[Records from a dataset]
= Beginning of Section =

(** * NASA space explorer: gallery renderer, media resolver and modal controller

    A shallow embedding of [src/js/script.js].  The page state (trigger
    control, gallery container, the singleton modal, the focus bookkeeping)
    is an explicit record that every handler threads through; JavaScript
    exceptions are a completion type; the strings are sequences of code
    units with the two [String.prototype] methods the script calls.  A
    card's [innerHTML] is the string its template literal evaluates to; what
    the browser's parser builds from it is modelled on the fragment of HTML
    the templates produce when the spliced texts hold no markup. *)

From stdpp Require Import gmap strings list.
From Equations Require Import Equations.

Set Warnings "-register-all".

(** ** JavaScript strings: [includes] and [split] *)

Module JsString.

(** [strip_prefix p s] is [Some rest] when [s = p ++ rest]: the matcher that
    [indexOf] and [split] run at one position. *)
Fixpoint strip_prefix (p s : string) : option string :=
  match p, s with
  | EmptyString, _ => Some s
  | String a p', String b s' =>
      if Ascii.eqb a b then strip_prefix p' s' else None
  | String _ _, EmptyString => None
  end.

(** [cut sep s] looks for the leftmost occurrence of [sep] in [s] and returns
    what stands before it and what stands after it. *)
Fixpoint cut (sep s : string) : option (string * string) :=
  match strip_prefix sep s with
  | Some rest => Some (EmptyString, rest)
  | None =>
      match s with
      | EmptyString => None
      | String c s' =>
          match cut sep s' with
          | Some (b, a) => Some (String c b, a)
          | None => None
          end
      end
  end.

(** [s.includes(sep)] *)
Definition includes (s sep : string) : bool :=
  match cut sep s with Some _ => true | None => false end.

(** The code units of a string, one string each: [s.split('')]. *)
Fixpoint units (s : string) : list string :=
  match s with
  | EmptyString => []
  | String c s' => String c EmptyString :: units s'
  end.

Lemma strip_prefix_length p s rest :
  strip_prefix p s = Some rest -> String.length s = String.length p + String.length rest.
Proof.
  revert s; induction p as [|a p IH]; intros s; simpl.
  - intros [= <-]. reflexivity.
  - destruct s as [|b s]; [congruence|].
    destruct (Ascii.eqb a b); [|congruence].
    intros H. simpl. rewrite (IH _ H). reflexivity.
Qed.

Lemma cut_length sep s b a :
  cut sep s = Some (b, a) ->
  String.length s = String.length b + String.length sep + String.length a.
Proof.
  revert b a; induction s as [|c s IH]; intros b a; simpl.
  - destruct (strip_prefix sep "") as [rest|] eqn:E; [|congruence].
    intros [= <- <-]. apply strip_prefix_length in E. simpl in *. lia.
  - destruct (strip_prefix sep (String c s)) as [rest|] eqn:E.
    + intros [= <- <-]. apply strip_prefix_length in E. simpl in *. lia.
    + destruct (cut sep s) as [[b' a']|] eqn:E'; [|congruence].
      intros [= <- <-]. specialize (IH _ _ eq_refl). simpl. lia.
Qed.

= End of Section =

**Exercise requirements**
Every entry shown earlier is to be returned exactly, line for line.

**Finished exercise**
(** * NASA space explorer: gallery renderer, media resolver and modal controller

    A shallow embedding of [src/js/script.js].  The page state (trigger
    control, gallery container, the singleton modal, the focus bookkeeping)
    is an explicit record that every handler threads through; JavaScript
    exceptions are a completion type; the strings are sequences of code
    units with the two [String.prototype] methods the script calls.  A
    card's [innerHTML] is the string its template literal evaluates to; what
    the browser's parser builds from it is modelled on the fragment of HTML
    the templates produce when the spliced texts hold no markup. *)

From stdpp Require Import gmap strings list.
From Equations Require Import Equations.

Set Warnings "-register-all".

(** ** JavaScript strings: [includes] and [split] *)

Module JsString.

(** [strip_prefix p s] is [Some rest] when [s = p ++ rest]: the matcher that
    [indexOf] and [split] run at one position. *)
Fixpoint strip_prefix (p s : string) : option string :=
  match p, s with
  | EmptyString, _ => Some s
  | String a p', String b s' =>
      if Ascii.eqb a b then strip_prefix p' s' else None
  | String _ _, EmptyString => None
  end.

(** [cut sep s] looks for the leftmost occurrence of [sep] in [s] and returns
    what stands before it and what stands after it. *)
Fixpoint cut (sep s : string) : option (string * string) :=
  match strip_prefix sep s with
  | Some rest => Some (EmptyString, rest)
  | None =>
      match s with
      | EmptyString => None
      | String c s' =>
          match cut sep s' with
          | Some (b, a) => Some (String c b, a)
          | None => None
          end
      end
  end.

(** [s.includes(sep)] *)
Definition includes (s sep : string) : bool :=
  match cut sep s with Some _ => true | None => false end.

(** The code units of a string, one string each: [s.split('')]. *)
Fixpoint units (s : string) : list string :=
  match s with
  | EmptyString => []
  | String c s' => String c EmptyString :: units s'
  end.

Lemma strip_prefix_length p s rest :
  strip_prefix p s = Some rest -> String.length s = String.length p + String.length rest.
Proof.
  revert s; induction p as [|a p IH]; intros s; simpl.
  - intros [= <-]. reflexivity.
  - destruct s as [|b s]; [congruence|].
    destruct (Ascii.eqb a b); [|congruence].
    intros H. simpl. rewrite (IH _ H). reflexivity.
Qed.

Lemma cut_length sep s b a :
  cut sep s = Some (b, a) ->
  String.length s = String.length b + String.length sep + String.length a.
Proof.
  revert b a; induction s as [|c s IH]; intros b a; simpl.
  - destruct (strip_prefix sep "") as [rest|] eqn:E; [|congruence].
    intros [= <- <-]. apply strip_prefix_length in E. simpl in *. lia.
  - destruct (strip_prefix sep (String c s)) as [rest|] eqn:E.
    + intros [= <- <-]. apply strip_prefix_length in E. simpl in *. lia.
    + destruct (cut sep s) as [[b' a']|] eqn:E'; [|congruence].
      intros [= <- <-]. specialize (IH _ _ eq_refl). simpl. lia.
Qed.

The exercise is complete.